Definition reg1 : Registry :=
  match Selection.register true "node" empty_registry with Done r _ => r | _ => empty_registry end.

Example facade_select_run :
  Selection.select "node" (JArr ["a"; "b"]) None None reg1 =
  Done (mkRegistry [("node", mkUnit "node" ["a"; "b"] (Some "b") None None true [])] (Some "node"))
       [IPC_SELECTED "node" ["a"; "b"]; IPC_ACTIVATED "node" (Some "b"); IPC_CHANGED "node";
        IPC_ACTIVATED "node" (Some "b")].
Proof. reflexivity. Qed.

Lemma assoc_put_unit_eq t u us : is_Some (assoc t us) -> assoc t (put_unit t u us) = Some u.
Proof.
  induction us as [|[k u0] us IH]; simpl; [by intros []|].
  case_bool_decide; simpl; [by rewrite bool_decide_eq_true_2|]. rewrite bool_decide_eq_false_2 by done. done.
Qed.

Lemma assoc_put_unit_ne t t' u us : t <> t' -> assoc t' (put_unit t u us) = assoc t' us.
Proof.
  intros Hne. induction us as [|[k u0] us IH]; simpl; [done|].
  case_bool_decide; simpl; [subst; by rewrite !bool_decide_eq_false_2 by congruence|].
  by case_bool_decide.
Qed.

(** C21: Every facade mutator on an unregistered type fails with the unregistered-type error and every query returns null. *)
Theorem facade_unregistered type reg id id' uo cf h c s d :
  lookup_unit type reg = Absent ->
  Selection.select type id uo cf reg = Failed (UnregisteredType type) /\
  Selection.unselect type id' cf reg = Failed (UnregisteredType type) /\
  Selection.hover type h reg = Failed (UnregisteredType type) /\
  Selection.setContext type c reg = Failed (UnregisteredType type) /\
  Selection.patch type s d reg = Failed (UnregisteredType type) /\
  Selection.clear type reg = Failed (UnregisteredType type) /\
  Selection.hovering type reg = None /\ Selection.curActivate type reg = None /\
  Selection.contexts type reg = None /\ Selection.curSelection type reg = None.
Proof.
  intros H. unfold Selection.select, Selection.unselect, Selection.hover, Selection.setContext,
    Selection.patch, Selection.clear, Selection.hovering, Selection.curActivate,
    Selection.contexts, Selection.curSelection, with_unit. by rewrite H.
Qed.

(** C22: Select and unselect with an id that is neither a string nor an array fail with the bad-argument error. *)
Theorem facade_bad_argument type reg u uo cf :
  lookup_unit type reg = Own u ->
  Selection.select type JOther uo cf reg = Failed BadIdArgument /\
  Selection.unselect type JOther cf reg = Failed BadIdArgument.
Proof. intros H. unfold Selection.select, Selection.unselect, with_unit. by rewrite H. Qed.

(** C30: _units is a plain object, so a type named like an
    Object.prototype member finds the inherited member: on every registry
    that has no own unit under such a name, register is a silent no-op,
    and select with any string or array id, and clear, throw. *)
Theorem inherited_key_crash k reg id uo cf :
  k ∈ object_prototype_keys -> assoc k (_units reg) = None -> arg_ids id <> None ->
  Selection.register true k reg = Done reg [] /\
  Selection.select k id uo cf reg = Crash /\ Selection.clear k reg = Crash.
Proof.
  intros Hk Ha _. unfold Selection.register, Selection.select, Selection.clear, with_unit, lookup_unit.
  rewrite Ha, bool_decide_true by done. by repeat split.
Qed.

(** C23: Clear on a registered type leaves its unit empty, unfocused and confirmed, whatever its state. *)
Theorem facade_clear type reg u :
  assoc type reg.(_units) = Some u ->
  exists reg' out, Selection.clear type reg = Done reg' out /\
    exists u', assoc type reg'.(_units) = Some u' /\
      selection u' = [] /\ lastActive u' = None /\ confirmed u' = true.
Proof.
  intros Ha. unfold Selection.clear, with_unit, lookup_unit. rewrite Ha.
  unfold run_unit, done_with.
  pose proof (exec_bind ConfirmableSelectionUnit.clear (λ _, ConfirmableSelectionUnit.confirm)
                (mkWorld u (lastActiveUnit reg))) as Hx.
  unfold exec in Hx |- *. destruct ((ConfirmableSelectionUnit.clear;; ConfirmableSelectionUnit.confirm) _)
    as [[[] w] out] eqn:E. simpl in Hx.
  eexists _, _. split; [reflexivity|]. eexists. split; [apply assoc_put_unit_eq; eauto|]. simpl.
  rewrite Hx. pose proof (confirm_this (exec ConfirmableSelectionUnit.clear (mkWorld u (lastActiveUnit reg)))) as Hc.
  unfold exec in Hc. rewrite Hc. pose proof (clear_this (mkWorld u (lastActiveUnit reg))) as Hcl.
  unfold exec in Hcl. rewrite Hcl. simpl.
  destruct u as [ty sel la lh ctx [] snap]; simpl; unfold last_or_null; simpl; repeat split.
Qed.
------------------------------------------------
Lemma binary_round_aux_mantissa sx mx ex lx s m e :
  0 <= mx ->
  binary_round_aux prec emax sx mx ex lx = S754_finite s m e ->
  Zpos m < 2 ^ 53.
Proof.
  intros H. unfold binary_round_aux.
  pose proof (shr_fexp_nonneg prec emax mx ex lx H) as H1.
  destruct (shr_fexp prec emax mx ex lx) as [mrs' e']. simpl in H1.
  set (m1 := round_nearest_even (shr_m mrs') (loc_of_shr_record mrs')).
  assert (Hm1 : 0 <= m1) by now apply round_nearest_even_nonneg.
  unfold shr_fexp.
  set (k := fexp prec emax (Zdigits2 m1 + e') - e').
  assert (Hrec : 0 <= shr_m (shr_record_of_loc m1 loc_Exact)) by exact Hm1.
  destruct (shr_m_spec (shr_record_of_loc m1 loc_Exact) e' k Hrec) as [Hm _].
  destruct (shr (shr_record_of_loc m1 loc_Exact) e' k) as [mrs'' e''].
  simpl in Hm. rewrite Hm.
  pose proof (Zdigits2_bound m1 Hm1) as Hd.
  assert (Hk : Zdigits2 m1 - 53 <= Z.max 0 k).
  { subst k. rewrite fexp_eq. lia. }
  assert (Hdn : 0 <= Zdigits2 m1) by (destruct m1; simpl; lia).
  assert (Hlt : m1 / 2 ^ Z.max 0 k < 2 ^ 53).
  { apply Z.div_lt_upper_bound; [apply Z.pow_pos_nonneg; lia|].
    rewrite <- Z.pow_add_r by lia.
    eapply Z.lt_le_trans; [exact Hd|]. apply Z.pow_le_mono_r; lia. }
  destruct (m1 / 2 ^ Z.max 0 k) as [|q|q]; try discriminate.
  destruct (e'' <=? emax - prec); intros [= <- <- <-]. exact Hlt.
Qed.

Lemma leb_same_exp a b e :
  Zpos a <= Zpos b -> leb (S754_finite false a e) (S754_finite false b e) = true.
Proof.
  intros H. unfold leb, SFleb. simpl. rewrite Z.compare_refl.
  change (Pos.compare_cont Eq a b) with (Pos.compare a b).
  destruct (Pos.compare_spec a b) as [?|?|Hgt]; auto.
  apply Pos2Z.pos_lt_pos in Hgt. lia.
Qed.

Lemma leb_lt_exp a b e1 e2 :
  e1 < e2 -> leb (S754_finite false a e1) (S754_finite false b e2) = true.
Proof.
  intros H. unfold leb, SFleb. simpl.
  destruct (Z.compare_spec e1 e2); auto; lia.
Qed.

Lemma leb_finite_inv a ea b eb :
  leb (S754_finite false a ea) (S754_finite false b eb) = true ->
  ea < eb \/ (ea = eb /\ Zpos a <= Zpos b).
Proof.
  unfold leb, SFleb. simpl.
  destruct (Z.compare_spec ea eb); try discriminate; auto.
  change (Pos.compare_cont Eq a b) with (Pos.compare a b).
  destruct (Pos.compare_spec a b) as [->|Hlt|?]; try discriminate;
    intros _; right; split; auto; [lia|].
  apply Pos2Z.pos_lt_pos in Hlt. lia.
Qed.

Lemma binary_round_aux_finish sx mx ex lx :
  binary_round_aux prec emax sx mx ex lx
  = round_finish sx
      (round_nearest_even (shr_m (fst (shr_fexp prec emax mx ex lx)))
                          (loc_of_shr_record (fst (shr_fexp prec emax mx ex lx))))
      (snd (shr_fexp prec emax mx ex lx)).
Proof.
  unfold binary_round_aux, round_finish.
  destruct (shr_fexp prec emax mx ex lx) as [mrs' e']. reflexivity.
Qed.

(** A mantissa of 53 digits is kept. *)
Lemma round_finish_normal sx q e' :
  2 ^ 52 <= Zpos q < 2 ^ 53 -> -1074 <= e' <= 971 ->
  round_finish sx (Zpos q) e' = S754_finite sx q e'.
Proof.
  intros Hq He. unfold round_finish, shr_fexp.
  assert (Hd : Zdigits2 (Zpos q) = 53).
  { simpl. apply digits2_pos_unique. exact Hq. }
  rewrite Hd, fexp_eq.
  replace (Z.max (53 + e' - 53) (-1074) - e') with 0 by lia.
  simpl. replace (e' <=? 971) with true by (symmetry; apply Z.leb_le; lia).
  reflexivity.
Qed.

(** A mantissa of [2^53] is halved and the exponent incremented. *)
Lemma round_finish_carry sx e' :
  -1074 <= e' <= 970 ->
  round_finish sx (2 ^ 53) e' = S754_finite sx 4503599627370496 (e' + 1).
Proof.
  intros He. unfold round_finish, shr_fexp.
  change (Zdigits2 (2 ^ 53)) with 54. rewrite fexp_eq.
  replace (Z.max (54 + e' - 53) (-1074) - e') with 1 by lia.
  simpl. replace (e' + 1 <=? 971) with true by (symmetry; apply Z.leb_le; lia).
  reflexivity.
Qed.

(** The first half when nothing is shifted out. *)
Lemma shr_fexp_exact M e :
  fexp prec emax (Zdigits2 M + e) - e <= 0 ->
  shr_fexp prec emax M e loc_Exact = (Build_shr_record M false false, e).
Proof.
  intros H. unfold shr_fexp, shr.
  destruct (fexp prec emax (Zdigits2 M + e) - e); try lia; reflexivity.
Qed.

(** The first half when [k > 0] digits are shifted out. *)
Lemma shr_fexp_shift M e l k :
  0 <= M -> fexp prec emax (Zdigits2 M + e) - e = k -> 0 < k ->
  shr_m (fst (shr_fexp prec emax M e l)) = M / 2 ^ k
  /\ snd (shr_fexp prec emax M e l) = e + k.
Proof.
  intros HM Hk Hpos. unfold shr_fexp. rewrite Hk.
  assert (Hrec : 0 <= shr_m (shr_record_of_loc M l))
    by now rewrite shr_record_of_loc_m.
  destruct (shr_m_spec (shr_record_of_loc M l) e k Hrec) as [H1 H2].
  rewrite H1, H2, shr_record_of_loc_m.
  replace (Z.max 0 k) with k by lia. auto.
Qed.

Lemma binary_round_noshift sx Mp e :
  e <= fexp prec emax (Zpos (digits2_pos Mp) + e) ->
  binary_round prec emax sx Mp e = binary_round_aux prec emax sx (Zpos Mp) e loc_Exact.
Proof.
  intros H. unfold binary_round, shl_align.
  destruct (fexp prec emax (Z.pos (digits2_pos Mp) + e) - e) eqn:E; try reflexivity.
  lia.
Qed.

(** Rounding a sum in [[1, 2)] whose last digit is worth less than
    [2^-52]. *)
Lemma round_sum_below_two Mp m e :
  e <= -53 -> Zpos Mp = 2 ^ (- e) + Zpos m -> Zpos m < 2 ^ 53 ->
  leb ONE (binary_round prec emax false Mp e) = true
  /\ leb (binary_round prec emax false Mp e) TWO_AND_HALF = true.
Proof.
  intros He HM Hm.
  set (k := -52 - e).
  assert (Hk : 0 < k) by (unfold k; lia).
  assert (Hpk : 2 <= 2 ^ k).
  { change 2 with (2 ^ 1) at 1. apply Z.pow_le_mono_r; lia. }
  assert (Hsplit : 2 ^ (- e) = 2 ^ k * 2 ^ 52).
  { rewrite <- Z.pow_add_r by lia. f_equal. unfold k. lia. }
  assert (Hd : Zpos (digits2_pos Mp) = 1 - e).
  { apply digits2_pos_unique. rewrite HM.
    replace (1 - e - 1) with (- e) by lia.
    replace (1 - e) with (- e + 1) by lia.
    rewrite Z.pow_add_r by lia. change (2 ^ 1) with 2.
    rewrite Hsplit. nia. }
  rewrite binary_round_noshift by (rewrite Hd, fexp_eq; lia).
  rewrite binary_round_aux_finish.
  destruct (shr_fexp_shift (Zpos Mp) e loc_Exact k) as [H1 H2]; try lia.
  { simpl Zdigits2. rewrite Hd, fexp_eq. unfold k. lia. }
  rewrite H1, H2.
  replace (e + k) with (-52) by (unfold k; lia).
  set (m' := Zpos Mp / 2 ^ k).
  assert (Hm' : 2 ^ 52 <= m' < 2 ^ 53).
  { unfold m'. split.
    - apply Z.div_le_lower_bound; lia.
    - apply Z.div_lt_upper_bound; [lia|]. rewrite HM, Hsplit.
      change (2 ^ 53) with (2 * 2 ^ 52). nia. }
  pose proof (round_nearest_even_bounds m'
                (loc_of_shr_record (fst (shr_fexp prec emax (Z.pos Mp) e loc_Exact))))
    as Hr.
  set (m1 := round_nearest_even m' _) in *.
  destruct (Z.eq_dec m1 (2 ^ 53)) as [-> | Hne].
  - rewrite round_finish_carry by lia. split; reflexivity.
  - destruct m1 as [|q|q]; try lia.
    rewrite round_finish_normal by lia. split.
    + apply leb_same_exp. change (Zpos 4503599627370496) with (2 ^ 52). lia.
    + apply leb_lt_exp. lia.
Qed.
------------------------------------------------
In the listing above, find the line containing "destruct (m1 /" and the line containing "destruct (Pos.compare_spec a b) as [->|Hlt|?];", then repeat those two lines and everything between them exactly.

  destruct (m1 / 2 ^ Z.max 0 k) as [|q|q]; try discriminate.
  destruct (e'' <=? emax - prec); intros [= <- <- <-]. exact Hlt.
Qed.

Lemma leb_same_exp a b e :
  Zpos a <= Zpos b -> leb (S754_finite false a e) (S754_finite false b e) = true.
Proof.
  intros H. unfold leb, SFleb. simpl. rewrite Z.compare_refl.
  change (Pos.compare_cont Eq a b) with (Pos.compare a b).
  destruct (Pos.compare_spec a b) as [?|?|Hgt]; auto.
  apply Pos2Z.pos_lt_pos in Hgt. lia.
Qed.

Lemma leb_lt_exp a b e1 e2 :
  e1 < e2 -> leb (S754_finite false a e1) (S754_finite false b e2) = true.
Proof.
  intros H. unfold leb, SFleb. simpl.
  destruct (Z.compare_spec e1 e2); auto; lia.
Qed.

Lemma leb_finite_inv a ea b eb :
  leb (S754_finite false a ea) (S754_finite false b eb) = true ->
  ea < eb \/ (ea = eb /\ Zpos a <= Zpos b).
Proof.
  unfold leb, SFleb. simpl.
  destruct (Z.compare_spec ea eb); try discriminate; auto.
  change (Pos.compare_cont Eq a b) with (Pos.compare a b).
  destruct (Pos.compare_spec a b) as [->|Hlt|?]; try discriminate;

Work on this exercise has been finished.